Jean Simmons - Biography

Demure British beauty Jean Simmons was born January 31, 1929 in Crouch End, London. As a 14-year-old dance student, she was plucked from her school to play Margaret Lockwood's precocious sister in Give Us the Moon (1944), and she went on to make a name for herself in such major British productions as César et Cléopâtre (1945), Les grandes espérances (1946) (as the spoiled, selfish Estella), Le narcisse noir (1947) (as a sultry native beauty), Hamlet (1948) (playing Ophelia to Laurence Olivier's great Dane and earning a Best Supporting Actress Oscar nomination), Le Lagon bleu (1949) and Si Paris l'avait su (1950), among others.

In 1950, she married actor Stewart Granger, and that same year, starred in the Frank Sinatra/Marlon Brando musical Blanches colombes et vilains messieurs (1955); she used her own singing voice and earned her first Golden Globe Award. Simmons divorced Granger in 1960 and almost immediately married writer-director Richard Brooks, who cast her as Sister Sharon opposite Burt Lancaster in Elmer Gantry, le charlatan (1960), a memorable adaptation of the Sinclair Lewis novel. That same year, she co-starred with Kirk Douglas in Stanley Kubrick's Spartacus (1960) and played a would-be homewrecker opposite Cary Grant in The Grass Is Greener (1960).
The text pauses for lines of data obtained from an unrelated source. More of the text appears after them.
(** shared.ts: [composeTransformers] *)
Definition composeTransformers
    (transformers : option (list (option BindTransformerFn)))
  : option BindTransformerFn :=
  match transformers with
  | Some ts => BindTransformers.compose (Some ts)
  | None => None
  end.

(** ** Value accessors *)

(** The template literal [`${v}`]; [host_ToString] is [ToString] on
    numbers, arrays and objects. *)
Definition template_string (host_ToString : JsValue -> string) (v : JsValue)
  : string :=
  match v with
  | VStr s => s
  | VBool true => "true"
  | VBool false => "false"
  | VNull => "null"
  | VUndefined => "undefined"
  | VNum _ | VArr _ | VObj _ => host_ToString v
  end.

(** default_value_accessor.ts: the class [DefaultBindValueAccessor]. *)
Module DefaultBindValueAccessor.

(** An instance, with the [value] property of its element as last set
    through the renderer and the arguments of its [onChange] calls. *)
Record instance : Type := mkInstance {
  _compositionMode : bool;
  _composing : bool;
  element_value : option JsValue;
  onChange_calls : list JsValue
}.

(** The constructor: [_compositionMode] is injected and may be absent;
    [isAndroid] is the outcome of [_isAndroid()]. *)
Definition new (isAndroid : bool) (compositionMode : option bool)
  : instance :=
  mkInstance
    (match compositionMode with
     | Some mode => mode
     | None => negb isAndroid
     end)
    false None [].

(** [this.onChange(value)] *)
Definition onChange (v : JsValue) (this : instance) : instance :=
  mkInstance (_compositionMode this) (_composing this) (element_value this)
    (onChange_calls this ++ [v]).

Definition writeValue (v : JsValue) (this : instance) : instance :=
  let normalizedValue := if is_nullish v then VStr "" else v in
  mkInstance (_compositionMode this) (_composing this)
    (Some normalizedValue) (onChange_calls this).

Definition _handleInput (v : JsValue) (this : instance) : instance :=
  if negb (_compositionMode this)
     || (_compositionMode this && negb (_composing this))
  then onChange v this
  else this.

Definition _compositionStart (this : instance) : instance :=
  mkInstance (_compositionMode this) true (element_value this)
    (onChange_calls this).

Definition _compositionEnd (v : JsValue) (this : instance) : instance :=
  let this :=
    mkInstance (_compositionMode this) false (element_value this)
      (onChange_calls this) in
  if _compositionMode this then onChange v this else this.

End DefaultBindValueAccessor.

(** number_value_accessor.ts: the class [NumberBindValueAccessor]. *)
Module NumberBindValueAccessor.
Section Host.

Variable same_reference : JsValue -> JsValue -> bool.
Variable parseFloat : JsValue -> number.

(** [writeValue]: the value handed to the renderer. *)
Definition writeValue (v : JsValue) : JsValue :=
  if is_nullish v then VStr "" else v.

(** The [onChange] that [registerOnChange] installs: the argument that the
    registered function receives. *)
Definition onChange (v : JsValue) : JsValue :=
  if strict_equal same_reference v (VStr "") then VNull
  else VNum (parseFloat v).

End Host.
End NumberBindValueAccessor.

(** range_value_accessor.ts: the class [RangeBindValueAccessor]. *)
Module RangeBindValueAccessor.
Section Host.

Variable same_reference : JsValue -> JsValue -> bool.
Variable parseFloat : JsValue -> number.

(** [writeValue]: the value handed to the renderer. *)
Definition writeValue (v : JsValue) : JsValue :=
  VNum (parseFloat v).

(** The [onChange] that [registerOnChange] installs. *)
Definition onChange (v : JsValue) : JsValue :=
  if strict_equal same_reference v (VStr "") then VNull
  else VNum (parseFloat v).

End Host.
End RangeBindValueAccessor.

(** Truthiness of a string property that may be undefined. *)
Definition string_truthy (o : option string) : bool :=
  match o with
  | Some s => negb (String.eqb s "")
  | None => false
  end.

Definition quote : string := String "034"%char EmptyString.
Definition newline : string := String "010"%char EmptyString.

(** radio_control_value_accessor.ts: the class
    [RadioControlBindValueAccessor]. *)
Module RadioControlBindValueAccessor.

(** An [NgBindControl] as the radio code reads it: whether it has a
    [control], and its [_parent] (a reference, or null). *)
Record NgControl : Type := mkNgControl {
  control : bool;
  _parent : option nat
}.

(** An instance; [ref] is the identity of the object, [element_checked]
    the [checked] property of its element as last set through the
    renderer. *)
Record instance : Type := mkInstance {
  ref : nat;
  _control : NgControl;
  name : option string;
  formBindControlName : option string;
  value : JsValue;
  _state : option bool;
  element_checked : option bool
}.

Section Host.

Variable same_reference : JsValue -> JsValue -> bool.

Definition writeValue (v : JsValue) (this : instance) : instance :=
  let state := strict_equal same_reference v (value this) in
  mkInstance (ref this) (_control this) (name this)
    (formBindControlName this) (value this) (Some state) (Some state).

Definition fireUncheck (v : JsValue) (this : instance) : instance :=
  writeValue v this.

End Host.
Off the screen for a few years, Jean captivated moviegoers with a brilliant performance as the mother in All the Way Home (1963), a literate, tasteful adaptation of James Agee's "A Death in the Family". However, after that, she found quality projects somewhat harder to come by, and took work in Life at the Top (1965), Mister Buddwing (1966), Divorce à l'américaine (1967), Violence à Jericho (1967), The Happy Ending (1969) (a Richard Brooks film for which she was again Oscar-nominated, this time as Best Actress).

Jean continued making films well into the 1970s. In the 1980s, she appeared mainly in television miniseries, such as Nord et sud (1985) and Les oiseaux se cachent pour mourir (1983). She made a comeback to films in 1995 in Le patchwork de la vie (1995) co-starring Winona Ryder and Anne Bancroft, and most recently played the elderly Sophie in the English version of Hayao Miyazaki's Le château ambulant (2004). She now resided in Santa Monica, California, with her dog, Mr. Gates, and her two cats, Adisson and Megan. Jean Simmons died of lung cancer on January 22, 2010, nine days before her 81st birthday.